> _Problem to solve_
Only one stretch of the data below is needed. Output the lines from the one with "Record shift_facts (a" up to and including the one with "sh_rol_c : (0xFF", exactly as they stand.

> _Extracted material_
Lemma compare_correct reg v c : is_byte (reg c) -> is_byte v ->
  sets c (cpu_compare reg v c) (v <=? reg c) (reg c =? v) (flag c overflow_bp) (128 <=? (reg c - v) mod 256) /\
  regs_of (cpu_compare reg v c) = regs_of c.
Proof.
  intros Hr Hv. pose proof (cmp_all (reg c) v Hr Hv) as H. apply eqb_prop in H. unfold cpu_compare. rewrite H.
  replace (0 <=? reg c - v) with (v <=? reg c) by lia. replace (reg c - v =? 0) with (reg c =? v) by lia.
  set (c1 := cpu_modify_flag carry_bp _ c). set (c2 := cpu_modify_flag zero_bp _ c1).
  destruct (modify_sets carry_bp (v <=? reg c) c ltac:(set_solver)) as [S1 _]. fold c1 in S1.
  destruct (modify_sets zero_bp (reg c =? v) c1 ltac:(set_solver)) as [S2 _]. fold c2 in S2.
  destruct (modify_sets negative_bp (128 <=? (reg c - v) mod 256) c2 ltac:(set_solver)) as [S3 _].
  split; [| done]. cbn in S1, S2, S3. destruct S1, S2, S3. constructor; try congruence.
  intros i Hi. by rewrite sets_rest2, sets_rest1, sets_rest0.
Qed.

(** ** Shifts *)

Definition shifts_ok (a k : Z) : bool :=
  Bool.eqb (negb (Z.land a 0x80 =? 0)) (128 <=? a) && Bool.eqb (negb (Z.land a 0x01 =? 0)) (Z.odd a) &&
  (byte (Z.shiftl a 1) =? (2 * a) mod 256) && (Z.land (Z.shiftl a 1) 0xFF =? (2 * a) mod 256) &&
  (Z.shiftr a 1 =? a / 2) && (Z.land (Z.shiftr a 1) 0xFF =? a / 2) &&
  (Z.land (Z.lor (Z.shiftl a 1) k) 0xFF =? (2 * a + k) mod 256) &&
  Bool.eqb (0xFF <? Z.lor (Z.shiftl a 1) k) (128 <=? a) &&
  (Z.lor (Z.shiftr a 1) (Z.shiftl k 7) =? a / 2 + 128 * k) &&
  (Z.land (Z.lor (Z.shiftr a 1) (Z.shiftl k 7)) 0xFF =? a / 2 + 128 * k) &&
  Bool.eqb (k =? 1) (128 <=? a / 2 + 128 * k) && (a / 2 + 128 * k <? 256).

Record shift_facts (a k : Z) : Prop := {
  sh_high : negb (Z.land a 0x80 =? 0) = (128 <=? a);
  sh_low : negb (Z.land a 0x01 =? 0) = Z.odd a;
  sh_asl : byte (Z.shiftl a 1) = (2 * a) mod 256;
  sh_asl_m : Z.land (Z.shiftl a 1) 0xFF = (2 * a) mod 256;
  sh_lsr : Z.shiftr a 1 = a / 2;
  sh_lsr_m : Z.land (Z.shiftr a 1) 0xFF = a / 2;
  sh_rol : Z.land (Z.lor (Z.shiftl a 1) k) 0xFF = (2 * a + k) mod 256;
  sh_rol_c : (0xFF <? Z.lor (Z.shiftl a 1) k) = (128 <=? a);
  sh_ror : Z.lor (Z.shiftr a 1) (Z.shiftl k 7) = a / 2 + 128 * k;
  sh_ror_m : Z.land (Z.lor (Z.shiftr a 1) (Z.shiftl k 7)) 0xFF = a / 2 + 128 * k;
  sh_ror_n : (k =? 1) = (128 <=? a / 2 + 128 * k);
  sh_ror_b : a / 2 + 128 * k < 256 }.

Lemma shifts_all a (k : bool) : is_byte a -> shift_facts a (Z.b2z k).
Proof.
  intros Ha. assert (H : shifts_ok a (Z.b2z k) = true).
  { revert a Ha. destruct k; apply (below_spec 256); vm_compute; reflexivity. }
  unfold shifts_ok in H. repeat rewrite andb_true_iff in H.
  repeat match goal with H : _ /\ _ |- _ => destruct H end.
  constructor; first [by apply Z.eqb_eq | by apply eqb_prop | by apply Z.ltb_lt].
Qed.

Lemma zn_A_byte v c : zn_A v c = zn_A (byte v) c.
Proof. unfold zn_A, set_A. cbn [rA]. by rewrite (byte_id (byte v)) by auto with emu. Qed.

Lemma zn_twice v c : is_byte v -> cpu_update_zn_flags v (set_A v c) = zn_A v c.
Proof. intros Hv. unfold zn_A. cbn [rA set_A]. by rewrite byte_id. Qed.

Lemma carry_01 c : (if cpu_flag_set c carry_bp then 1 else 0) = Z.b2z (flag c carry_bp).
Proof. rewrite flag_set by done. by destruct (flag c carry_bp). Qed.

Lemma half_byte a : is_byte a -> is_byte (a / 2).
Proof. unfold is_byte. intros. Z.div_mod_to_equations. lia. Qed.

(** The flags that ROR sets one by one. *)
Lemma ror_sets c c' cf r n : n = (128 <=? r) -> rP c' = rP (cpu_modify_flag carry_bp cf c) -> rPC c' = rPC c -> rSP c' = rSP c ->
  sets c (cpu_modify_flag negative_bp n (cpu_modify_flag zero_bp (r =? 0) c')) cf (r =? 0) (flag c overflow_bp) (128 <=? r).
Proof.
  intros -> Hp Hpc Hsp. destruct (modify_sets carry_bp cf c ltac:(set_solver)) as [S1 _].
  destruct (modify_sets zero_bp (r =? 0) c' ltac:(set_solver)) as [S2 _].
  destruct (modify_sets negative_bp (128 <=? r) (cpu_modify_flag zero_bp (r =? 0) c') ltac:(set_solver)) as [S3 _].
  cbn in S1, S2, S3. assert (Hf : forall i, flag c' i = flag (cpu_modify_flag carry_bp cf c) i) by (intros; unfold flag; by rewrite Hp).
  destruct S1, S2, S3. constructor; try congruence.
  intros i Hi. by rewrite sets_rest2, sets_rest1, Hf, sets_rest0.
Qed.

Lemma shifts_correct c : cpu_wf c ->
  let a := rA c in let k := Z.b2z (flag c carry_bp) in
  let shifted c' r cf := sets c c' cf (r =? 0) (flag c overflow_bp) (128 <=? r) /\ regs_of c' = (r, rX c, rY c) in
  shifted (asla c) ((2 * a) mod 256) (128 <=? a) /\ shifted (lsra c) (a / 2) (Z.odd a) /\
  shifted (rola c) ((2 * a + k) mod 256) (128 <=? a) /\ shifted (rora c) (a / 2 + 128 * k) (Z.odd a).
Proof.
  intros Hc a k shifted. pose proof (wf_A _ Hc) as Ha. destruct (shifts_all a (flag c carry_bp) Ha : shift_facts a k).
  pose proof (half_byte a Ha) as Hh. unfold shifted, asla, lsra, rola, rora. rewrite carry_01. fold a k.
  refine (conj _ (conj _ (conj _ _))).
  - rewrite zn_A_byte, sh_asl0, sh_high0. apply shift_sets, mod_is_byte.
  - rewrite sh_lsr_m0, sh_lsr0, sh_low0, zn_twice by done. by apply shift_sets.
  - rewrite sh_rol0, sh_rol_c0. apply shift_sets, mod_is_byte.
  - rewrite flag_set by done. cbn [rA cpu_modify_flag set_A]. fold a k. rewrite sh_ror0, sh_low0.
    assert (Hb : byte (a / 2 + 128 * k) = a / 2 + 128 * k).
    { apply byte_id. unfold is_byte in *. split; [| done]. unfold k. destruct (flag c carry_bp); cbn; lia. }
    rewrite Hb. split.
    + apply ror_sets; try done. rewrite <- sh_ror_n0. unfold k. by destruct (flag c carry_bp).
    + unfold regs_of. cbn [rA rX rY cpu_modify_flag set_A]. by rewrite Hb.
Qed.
==
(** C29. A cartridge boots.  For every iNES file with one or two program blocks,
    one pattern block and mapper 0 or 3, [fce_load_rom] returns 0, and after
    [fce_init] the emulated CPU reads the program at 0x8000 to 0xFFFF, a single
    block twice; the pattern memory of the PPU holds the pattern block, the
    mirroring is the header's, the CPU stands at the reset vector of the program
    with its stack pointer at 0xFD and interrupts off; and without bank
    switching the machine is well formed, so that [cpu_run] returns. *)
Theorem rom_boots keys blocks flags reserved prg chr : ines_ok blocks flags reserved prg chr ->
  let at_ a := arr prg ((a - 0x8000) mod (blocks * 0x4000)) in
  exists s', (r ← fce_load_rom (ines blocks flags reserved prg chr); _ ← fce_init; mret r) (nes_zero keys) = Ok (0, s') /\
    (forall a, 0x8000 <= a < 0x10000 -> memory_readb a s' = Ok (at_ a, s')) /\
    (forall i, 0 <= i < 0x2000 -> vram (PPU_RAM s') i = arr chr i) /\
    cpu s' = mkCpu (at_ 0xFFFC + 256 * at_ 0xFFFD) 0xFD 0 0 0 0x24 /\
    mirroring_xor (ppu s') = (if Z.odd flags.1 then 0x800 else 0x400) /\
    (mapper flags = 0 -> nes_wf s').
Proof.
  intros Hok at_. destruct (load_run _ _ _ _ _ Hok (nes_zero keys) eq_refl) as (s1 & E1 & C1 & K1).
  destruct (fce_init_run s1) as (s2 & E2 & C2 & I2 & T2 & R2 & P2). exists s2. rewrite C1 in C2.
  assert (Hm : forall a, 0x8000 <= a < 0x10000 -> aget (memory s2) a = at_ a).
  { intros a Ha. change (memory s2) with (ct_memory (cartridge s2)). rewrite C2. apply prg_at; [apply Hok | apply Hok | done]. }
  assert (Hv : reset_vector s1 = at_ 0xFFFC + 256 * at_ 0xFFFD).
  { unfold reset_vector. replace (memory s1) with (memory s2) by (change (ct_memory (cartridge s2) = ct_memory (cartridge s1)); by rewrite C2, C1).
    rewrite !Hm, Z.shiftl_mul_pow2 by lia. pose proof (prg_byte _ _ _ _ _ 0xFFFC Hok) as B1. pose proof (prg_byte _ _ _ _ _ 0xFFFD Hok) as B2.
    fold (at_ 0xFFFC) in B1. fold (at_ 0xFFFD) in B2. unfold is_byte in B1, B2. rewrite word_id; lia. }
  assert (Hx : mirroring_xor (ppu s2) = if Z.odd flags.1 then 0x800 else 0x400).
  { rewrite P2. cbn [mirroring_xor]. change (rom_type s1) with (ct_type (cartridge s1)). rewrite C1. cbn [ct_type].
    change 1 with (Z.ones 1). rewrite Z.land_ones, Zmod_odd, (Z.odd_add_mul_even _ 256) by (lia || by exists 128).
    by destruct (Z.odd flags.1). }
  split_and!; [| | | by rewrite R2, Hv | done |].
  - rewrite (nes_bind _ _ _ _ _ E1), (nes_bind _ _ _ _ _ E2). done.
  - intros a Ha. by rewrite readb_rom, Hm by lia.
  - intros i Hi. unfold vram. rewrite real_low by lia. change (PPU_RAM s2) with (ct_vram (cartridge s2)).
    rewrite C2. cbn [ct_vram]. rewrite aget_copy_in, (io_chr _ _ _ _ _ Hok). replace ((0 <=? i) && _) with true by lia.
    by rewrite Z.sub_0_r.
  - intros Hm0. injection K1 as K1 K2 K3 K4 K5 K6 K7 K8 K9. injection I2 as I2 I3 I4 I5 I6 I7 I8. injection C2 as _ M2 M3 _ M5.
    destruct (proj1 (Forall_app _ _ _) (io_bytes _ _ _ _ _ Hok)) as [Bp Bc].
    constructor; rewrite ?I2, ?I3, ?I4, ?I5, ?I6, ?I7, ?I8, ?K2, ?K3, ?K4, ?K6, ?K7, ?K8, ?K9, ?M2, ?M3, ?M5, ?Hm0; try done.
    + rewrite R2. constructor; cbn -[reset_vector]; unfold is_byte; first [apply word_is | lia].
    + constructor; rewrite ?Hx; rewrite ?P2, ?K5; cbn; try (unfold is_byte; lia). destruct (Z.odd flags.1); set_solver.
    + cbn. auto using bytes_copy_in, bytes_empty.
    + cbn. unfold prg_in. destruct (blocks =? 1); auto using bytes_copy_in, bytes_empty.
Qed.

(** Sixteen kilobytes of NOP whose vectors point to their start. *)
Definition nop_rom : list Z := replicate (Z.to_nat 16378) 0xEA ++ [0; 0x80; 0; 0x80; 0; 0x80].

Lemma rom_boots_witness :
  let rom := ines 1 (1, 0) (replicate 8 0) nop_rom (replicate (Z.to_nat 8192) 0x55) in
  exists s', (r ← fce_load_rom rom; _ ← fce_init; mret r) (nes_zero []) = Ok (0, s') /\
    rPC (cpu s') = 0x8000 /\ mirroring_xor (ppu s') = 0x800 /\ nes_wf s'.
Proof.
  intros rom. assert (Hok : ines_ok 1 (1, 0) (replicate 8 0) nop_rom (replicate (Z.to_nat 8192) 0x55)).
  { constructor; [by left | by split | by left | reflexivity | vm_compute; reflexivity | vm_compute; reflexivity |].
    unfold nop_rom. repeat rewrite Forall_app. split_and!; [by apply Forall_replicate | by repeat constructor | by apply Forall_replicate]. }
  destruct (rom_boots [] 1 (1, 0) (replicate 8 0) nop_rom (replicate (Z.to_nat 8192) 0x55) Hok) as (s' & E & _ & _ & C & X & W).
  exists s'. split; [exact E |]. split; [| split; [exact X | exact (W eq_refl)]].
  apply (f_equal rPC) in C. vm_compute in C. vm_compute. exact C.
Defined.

> _Task result_
Record shift_facts (a k : Z) : Prop := {
  sh_high : negb (Z.land a 0x80 =? 0) = (128 <=? a);
  sh_low : negb (Z.land a 0x01 =? 0) = Z.odd a;
  sh_asl : byte (Z.shiftl a 1) = (2 * a) mod 256;
  sh_asl_m : Z.land (Z.shiftl a 1) 0xFF = (2 * a) mod 256;
  sh_lsr : Z.shiftr a 1 = a / 2;
  sh_lsr_m : Z.land (Z.shiftr a 1) 0xFF = a / 2;
  sh_rol : Z.land (Z.lor (Z.shiftl a 1) k) 0xFF = (2 * a + k) mod 256;
  sh_rol_c : (0xFF <? Z.lor (Z.shiftl a 1) k) = (128 <=? a);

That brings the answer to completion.